## Exercise materials:
◆ ◆ ◆

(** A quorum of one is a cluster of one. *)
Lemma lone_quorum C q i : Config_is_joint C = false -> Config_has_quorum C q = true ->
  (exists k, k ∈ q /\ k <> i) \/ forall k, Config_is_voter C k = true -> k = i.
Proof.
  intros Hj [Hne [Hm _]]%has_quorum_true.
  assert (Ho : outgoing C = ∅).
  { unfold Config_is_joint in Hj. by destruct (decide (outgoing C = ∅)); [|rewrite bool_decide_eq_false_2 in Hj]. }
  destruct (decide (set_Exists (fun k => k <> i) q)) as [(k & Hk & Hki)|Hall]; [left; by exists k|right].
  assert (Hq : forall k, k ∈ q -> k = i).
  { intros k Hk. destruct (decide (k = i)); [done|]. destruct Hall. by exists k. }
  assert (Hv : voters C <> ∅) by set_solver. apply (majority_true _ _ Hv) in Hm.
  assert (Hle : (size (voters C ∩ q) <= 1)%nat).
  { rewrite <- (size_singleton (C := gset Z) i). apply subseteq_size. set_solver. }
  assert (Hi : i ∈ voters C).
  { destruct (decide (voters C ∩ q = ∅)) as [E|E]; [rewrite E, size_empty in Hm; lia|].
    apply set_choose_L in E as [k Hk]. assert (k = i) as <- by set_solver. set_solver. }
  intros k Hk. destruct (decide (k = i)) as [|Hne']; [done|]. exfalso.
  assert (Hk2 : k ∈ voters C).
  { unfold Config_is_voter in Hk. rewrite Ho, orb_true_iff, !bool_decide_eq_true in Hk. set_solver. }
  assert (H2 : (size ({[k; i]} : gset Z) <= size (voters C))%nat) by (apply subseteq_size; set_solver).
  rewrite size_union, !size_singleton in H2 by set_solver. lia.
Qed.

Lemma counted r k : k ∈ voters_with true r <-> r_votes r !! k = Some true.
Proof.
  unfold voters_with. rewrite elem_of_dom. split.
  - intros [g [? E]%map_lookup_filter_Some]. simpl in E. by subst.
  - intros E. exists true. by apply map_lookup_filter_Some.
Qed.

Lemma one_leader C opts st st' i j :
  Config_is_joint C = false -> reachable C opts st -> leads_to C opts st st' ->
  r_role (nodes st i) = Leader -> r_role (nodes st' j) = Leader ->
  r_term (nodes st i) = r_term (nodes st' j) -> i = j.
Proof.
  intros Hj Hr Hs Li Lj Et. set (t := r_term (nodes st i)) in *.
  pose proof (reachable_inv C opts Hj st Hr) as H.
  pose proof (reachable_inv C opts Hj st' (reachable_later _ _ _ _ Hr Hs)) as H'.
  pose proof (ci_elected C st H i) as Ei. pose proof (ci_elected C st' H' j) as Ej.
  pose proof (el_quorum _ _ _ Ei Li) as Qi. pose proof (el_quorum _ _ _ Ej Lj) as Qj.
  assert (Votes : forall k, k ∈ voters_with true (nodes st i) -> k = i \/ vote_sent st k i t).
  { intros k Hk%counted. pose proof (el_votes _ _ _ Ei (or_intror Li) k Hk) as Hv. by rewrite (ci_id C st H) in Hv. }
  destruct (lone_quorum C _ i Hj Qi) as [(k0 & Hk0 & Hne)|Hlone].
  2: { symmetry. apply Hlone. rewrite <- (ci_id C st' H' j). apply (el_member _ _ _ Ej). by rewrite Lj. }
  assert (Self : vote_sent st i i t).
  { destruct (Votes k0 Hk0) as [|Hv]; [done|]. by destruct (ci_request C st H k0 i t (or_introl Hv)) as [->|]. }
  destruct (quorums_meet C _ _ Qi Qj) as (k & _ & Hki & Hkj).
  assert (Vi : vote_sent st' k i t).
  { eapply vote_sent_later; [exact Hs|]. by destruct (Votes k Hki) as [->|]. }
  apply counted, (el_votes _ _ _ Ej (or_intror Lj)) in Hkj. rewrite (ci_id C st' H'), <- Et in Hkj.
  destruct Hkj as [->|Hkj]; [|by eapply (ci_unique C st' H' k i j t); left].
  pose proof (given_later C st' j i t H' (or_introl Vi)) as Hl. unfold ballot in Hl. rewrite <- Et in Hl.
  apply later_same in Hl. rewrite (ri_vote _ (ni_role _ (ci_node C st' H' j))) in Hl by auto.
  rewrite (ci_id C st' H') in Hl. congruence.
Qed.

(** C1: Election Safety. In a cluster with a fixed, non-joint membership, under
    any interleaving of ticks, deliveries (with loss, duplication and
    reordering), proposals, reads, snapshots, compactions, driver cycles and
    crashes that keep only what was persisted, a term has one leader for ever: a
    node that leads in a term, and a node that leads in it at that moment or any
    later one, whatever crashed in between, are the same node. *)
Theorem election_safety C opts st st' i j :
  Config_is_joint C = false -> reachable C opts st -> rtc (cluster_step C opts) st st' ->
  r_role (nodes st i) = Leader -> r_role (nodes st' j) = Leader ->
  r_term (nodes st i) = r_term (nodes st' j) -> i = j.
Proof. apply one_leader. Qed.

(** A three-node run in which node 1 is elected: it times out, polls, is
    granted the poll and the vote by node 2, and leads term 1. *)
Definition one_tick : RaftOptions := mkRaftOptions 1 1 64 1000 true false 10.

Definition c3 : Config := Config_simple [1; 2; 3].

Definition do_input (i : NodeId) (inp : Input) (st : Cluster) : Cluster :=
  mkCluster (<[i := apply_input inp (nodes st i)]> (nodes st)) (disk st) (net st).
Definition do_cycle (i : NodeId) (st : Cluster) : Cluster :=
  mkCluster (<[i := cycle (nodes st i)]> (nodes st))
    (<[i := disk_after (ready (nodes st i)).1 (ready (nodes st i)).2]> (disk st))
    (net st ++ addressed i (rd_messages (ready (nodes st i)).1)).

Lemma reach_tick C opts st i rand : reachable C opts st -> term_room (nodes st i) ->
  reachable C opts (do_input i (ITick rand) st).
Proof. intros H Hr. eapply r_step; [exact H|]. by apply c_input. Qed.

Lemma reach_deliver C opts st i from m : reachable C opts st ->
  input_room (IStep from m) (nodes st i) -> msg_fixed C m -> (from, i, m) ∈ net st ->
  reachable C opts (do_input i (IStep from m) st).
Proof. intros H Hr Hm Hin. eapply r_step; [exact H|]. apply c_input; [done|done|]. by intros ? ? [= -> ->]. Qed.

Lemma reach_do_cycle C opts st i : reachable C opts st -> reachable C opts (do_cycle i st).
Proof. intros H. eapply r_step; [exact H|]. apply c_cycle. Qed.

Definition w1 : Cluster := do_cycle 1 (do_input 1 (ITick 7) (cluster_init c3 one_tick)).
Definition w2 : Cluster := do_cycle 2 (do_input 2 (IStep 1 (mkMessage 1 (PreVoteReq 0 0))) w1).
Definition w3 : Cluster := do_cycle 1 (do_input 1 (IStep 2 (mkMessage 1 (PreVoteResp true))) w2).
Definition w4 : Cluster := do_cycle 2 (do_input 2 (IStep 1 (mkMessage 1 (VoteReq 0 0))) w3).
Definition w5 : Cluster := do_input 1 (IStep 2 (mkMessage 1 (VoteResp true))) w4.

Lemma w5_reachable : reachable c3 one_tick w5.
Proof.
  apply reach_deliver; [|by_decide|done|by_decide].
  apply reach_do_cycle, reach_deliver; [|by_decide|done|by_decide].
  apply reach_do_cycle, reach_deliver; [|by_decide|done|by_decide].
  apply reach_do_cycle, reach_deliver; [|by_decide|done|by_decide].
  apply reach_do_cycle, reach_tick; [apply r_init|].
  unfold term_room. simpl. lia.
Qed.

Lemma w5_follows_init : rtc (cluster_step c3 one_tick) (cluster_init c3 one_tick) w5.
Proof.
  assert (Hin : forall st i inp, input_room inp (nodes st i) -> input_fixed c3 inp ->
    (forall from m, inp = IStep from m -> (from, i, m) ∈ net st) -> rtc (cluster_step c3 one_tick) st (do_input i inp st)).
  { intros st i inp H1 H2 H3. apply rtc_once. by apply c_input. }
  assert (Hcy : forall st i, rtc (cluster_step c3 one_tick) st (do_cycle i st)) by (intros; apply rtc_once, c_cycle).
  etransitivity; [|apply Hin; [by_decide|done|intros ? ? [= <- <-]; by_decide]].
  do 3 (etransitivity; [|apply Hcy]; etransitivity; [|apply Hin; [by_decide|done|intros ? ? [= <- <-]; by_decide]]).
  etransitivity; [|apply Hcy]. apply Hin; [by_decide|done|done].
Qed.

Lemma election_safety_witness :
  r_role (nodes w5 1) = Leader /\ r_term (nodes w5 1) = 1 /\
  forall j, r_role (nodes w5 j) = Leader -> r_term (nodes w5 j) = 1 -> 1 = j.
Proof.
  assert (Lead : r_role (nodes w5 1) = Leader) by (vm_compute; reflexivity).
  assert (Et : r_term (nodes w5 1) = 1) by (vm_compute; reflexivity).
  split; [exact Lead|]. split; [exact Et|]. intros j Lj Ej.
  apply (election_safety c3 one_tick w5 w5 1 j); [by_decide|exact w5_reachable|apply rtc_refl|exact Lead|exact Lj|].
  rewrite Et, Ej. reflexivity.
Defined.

◆ ◆ ◆

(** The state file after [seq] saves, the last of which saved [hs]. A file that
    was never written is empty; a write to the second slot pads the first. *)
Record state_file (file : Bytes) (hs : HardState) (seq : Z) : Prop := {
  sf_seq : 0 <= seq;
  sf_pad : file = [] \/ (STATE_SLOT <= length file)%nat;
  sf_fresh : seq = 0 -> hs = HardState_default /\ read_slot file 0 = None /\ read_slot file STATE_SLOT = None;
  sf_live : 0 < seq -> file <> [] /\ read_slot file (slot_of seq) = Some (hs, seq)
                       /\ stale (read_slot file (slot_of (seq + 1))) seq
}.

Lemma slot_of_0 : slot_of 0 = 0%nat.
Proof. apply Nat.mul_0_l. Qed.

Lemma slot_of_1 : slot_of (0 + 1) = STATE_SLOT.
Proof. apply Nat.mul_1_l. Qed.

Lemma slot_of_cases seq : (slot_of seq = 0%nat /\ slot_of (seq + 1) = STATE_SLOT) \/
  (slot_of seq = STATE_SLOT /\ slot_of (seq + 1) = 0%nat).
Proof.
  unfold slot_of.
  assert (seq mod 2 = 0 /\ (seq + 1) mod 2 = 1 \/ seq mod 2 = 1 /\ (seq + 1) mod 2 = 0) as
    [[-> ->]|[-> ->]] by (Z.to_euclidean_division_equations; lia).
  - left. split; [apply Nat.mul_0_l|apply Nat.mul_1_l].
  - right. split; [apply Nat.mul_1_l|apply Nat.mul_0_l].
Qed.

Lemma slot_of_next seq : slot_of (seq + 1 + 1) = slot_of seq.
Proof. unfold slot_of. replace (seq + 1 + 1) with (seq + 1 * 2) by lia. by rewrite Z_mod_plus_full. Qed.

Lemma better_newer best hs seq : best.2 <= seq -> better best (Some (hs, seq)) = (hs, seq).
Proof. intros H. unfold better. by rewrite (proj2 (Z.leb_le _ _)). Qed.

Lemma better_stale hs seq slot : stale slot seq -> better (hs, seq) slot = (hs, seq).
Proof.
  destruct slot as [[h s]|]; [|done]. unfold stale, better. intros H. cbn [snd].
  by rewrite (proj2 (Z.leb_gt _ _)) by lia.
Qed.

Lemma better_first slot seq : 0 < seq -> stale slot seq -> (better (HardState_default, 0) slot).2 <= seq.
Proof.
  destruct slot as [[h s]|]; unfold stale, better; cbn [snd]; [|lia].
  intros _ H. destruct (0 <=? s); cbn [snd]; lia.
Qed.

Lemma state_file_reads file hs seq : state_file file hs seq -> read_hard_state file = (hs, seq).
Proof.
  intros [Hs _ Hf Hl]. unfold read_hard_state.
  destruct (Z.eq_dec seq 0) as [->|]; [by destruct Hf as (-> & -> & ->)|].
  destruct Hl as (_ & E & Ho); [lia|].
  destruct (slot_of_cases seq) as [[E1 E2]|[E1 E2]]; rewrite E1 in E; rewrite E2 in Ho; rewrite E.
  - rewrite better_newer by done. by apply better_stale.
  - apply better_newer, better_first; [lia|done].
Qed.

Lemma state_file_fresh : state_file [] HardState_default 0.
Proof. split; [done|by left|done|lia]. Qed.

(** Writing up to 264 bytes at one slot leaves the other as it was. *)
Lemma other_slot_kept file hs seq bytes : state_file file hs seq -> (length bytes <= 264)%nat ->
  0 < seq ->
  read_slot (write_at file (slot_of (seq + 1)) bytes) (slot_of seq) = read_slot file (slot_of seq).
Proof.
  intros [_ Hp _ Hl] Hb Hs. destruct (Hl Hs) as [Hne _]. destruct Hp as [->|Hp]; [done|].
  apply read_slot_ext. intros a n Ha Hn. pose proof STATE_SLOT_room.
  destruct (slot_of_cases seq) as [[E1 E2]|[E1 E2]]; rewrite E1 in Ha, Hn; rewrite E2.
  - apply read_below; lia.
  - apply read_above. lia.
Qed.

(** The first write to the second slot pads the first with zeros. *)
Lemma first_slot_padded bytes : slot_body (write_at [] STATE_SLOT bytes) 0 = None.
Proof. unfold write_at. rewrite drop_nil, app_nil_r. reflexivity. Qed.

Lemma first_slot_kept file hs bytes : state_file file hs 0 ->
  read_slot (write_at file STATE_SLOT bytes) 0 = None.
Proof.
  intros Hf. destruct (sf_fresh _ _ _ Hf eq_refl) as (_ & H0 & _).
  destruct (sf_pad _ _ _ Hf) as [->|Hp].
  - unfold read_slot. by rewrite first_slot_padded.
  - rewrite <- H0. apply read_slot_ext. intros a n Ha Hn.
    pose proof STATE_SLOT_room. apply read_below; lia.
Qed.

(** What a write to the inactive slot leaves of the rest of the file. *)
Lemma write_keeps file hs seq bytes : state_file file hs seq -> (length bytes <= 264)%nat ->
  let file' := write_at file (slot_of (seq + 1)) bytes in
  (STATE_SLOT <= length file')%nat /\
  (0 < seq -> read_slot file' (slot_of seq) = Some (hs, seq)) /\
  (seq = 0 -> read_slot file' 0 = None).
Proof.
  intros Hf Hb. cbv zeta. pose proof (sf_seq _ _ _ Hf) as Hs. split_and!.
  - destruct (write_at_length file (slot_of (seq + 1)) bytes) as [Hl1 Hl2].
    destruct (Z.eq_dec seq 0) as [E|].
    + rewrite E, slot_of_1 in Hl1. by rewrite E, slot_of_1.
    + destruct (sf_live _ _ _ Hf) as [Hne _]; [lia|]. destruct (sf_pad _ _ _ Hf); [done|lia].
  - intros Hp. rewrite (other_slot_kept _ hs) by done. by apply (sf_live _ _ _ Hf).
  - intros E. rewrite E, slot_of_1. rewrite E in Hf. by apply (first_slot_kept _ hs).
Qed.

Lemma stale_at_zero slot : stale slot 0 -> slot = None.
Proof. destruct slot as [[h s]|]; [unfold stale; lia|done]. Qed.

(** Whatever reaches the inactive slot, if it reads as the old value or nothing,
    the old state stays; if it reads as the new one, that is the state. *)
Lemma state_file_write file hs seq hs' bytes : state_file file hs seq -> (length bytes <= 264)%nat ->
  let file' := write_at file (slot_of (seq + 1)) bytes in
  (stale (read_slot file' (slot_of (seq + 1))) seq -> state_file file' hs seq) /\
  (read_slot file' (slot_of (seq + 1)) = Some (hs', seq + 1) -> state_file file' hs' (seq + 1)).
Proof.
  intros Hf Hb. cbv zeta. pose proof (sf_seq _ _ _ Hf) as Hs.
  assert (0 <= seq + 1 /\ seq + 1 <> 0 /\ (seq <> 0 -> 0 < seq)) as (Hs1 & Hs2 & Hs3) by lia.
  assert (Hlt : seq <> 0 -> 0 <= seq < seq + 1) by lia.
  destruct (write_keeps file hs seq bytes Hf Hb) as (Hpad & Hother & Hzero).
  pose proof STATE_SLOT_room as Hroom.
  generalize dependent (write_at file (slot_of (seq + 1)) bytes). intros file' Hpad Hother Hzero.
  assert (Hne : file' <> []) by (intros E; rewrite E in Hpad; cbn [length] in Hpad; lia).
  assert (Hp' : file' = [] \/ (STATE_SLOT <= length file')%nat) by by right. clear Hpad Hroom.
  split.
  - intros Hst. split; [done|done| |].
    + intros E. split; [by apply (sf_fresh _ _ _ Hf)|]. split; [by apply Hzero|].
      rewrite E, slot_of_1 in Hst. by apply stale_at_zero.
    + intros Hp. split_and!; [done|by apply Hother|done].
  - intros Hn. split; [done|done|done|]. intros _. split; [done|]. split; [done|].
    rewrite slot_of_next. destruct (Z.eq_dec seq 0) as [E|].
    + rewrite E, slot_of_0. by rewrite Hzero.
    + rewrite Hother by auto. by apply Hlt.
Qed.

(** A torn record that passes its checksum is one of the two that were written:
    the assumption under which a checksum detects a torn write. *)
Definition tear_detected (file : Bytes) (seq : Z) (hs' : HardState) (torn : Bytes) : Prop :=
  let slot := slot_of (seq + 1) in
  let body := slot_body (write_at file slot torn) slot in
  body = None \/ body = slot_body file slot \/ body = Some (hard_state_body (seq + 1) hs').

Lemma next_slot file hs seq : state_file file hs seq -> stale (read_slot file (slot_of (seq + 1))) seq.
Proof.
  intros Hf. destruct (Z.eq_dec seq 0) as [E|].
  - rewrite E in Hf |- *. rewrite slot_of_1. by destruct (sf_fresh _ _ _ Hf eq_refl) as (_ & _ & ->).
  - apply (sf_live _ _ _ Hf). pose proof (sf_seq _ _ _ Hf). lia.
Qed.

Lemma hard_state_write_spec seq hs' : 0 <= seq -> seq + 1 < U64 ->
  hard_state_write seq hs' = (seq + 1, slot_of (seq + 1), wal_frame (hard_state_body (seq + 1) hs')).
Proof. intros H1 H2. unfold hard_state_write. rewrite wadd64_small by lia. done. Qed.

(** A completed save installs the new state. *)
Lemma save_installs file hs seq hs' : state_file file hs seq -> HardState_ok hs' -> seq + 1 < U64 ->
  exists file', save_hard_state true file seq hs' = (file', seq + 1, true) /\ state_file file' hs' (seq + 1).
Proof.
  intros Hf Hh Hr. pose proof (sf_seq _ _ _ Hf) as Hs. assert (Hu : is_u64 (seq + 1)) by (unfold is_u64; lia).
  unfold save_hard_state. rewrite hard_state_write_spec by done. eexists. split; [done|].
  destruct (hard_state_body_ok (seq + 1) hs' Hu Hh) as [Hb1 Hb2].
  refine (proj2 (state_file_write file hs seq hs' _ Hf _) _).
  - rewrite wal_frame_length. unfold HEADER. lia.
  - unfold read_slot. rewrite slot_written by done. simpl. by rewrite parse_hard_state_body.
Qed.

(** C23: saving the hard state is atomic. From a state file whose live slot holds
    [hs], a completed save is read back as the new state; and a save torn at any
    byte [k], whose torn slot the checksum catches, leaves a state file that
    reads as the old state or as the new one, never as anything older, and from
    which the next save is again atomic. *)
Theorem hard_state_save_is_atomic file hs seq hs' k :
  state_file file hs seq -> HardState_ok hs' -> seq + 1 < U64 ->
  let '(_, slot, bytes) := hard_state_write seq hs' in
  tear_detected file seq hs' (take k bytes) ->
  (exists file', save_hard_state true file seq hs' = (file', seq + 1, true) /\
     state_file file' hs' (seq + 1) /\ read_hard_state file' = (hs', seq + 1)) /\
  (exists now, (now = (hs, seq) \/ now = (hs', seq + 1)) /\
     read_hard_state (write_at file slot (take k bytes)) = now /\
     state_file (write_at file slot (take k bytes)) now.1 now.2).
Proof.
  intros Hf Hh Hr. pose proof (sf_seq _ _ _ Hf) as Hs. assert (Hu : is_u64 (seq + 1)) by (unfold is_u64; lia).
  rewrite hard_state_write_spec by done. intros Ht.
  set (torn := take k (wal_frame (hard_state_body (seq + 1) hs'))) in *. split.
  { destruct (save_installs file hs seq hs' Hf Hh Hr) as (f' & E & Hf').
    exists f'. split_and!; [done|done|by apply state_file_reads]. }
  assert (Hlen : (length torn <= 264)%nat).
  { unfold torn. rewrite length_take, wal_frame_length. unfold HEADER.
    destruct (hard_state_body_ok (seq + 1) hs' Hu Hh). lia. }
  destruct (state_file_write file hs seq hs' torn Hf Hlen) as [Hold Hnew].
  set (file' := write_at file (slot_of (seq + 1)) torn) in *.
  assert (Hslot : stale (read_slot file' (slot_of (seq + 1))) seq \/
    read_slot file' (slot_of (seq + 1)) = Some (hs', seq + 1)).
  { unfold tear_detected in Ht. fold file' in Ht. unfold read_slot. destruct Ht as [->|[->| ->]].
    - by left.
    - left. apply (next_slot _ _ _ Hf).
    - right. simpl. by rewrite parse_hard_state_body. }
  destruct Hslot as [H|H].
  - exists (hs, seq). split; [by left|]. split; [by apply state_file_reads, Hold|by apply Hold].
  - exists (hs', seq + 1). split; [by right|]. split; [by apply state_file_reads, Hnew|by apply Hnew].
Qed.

◆ ◆ ◆

Based on the records above, how many lines hold the string "NodeId"? Answer with the number by itself.

## Solution to this problem:
2